(** The text up to the sort order. *)
Definition complex_sql (from : FromCond) (case_part : string) : run string :=
  w ← select_where case_part;
  s ← get;
  let c := cnd s in
  groupby ← lift (BuildGroupBy c);
  sortby ← lift (BuildSortBy c);
  f ← trim (any_fields c) 1;
  mret ("select " +:+ f +:+ " from " +:+ f_Table from +:+ " " +:+ f_Alias from +:+ " " +:+ joins (JoinConds c) +:+ w +:+ groupby +:+ sortby).

(** The fields named like the columns take their values. *)
Fixpoint fill_named (r : nat) (elems : list FieldElem) (cols : list string) (row : list column) (i : nat) : run unit :=
  match cols with
  | [] => mret tt
  | col :: cols =>
      _ ← (match List.find (fun vv => String.eqb (FieldJsonName vv) col) elems with
           | Some vv => b ← column_at row i; set_column r vv b
           | None => mret tt
           end);
      fill_named r elems cols row (S i)
  end.

Definition from_table (msg : string) : run FromCond :=
  s ← get;
  match FromCond_ (cnd s) with
  | Some f => if slen (f_Table f) =? 0 then fail msg else mret f
  | None => fail msg
  end.

Definition need_fields (msg : string) : run unit :=
  s ← get; if (length (AnyFields (cnd s)) =? 0)%nat then fail msg else mret tt.

Definition FindListComplex (data : target) : run (list nat) :=
  match data with
  | TNil => fail "[Mysql.FindListComplex] data is nil"
  | _ =>
    table ← model_of "[Mysql.FindListComplex] model is nil";
    from ← from_table "[Mysql.FindListComplex] from table is nil";
    _ ← need_fields "[Mysql.FindListComplex] any fields is nil";
    obv ← driver_of "Mysql.FindListComplex" table;
    '(case_part, case_arg) ← build_where;
    text ← complex_sql from case_part;
    sql ← (fun st => match BuildPagination text case_arg st with (Err e, st) => fail e st | r => r end);
    _ ← prepare "Mysql.FindListComplex" " " sql;
    r ← query sql case_arg;
    r ← or_fail "[Mysql.FindListComplex] query failed: " r;
    cols ← or_fail "[Mysql.FindListComplex] read columns failed: " (Columns r);
    s ← get;
    if negb (length cols =? length (AnyFields (cnd s)))%nat then fail "[Mysql.FindListComplex] read columns length invalid"
    else
      out ← or_fail "[Mysql.FindListComplex] read result failed: " (map_err (fun e => "rows.Err(): " +:+ e) (Rows r));
      match out with
      | [] => _ ← is_page; mret []
      | _ =>
          old ← slice_of data;
          fill_list table (length (FieldElems obv)) (fun r row => fill_named r (FieldElems obv) cols row 0) old out
      end
  end.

===

Take the line containing "groupby +:+ sortby)." as the first line and the last line of the data above as the final one. Write out these lines and all between them exactly.

  mret ("select " +:+ f +:+ " from " +:+ f_Table from +:+ " " +:+ f_Alias from +:+ " " +:+ joins (JoinConds c) +:+ w +:+ groupby +:+ sortby).

(** The fields named like the columns take their values. *)
Fixpoint fill_named (r : nat) (elems : list FieldElem) (cols : list string) (row : list column) (i : nat) : run unit :=
  match cols with
  | [] => mret tt
  | col :: cols =>
      _ ← (match List.find (fun vv => String.eqb (FieldJsonName vv) col) elems with
           | Some vv => b ← column_at row i; set_column r vv b
           | None => mret tt
           end);
      fill_named r elems cols row (S i)
  end.

Definition from_table (msg : string) : run FromCond :=
  s ← get;
  match FromCond_ (cnd s) with
  | Some f => if slen (f_Table f) =? 0 then fail msg else mret f
  | None => fail msg
  end.

Definition need_fields (msg : string) : run unit :=
  s ← get; if (length (AnyFields (cnd s)) =? 0)%nat then fail msg else mret tt.

Definition FindListComplex (data : target) : run (list nat) :=
  match data with
  | TNil => fail "[Mysql.FindListComplex] data is nil"
  | _ =>
    table ← model_of "[Mysql.FindListComplex] model is nil";
    from ← from_table "[Mysql.FindListComplex] from table is nil";
    _ ← need_fields "[Mysql.FindListComplex] any fields is nil";
    obv ← driver_of "Mysql.FindListComplex" table;
    '(case_part, case_arg) ← build_where;
    text ← complex_sql from case_part;
    sql ← (fun st => match BuildPagination text case_arg st with (Err e, st) => fail e st | r => r end);
    _ ← prepare "Mysql.FindListComplex" " " sql;
    r ← query sql case_arg;
    r ← or_fail "[Mysql.FindListComplex] query failed: " r;
    cols ← or_fail "[Mysql.FindListComplex] read columns failed: " (Columns r);
    s ← get;
    if negb (length cols =? length (AnyFields (cnd s)))%nat then fail "[Mysql.FindListComplex] read columns length invalid"
    else
      out ← or_fail "[Mysql.FindListComplex] read result failed: " (map_err (fun e => "rows.Err(): " +:+ e) (Rows r));
      match out with
      | [] => _ ← is_page; mret []
      | _ =>
          old ← slice_of data;
          fill_list table (length (FieldElems obv)) (fun r row => fill_named r (FieldElems obv) cols row 0) old out
      end
  end.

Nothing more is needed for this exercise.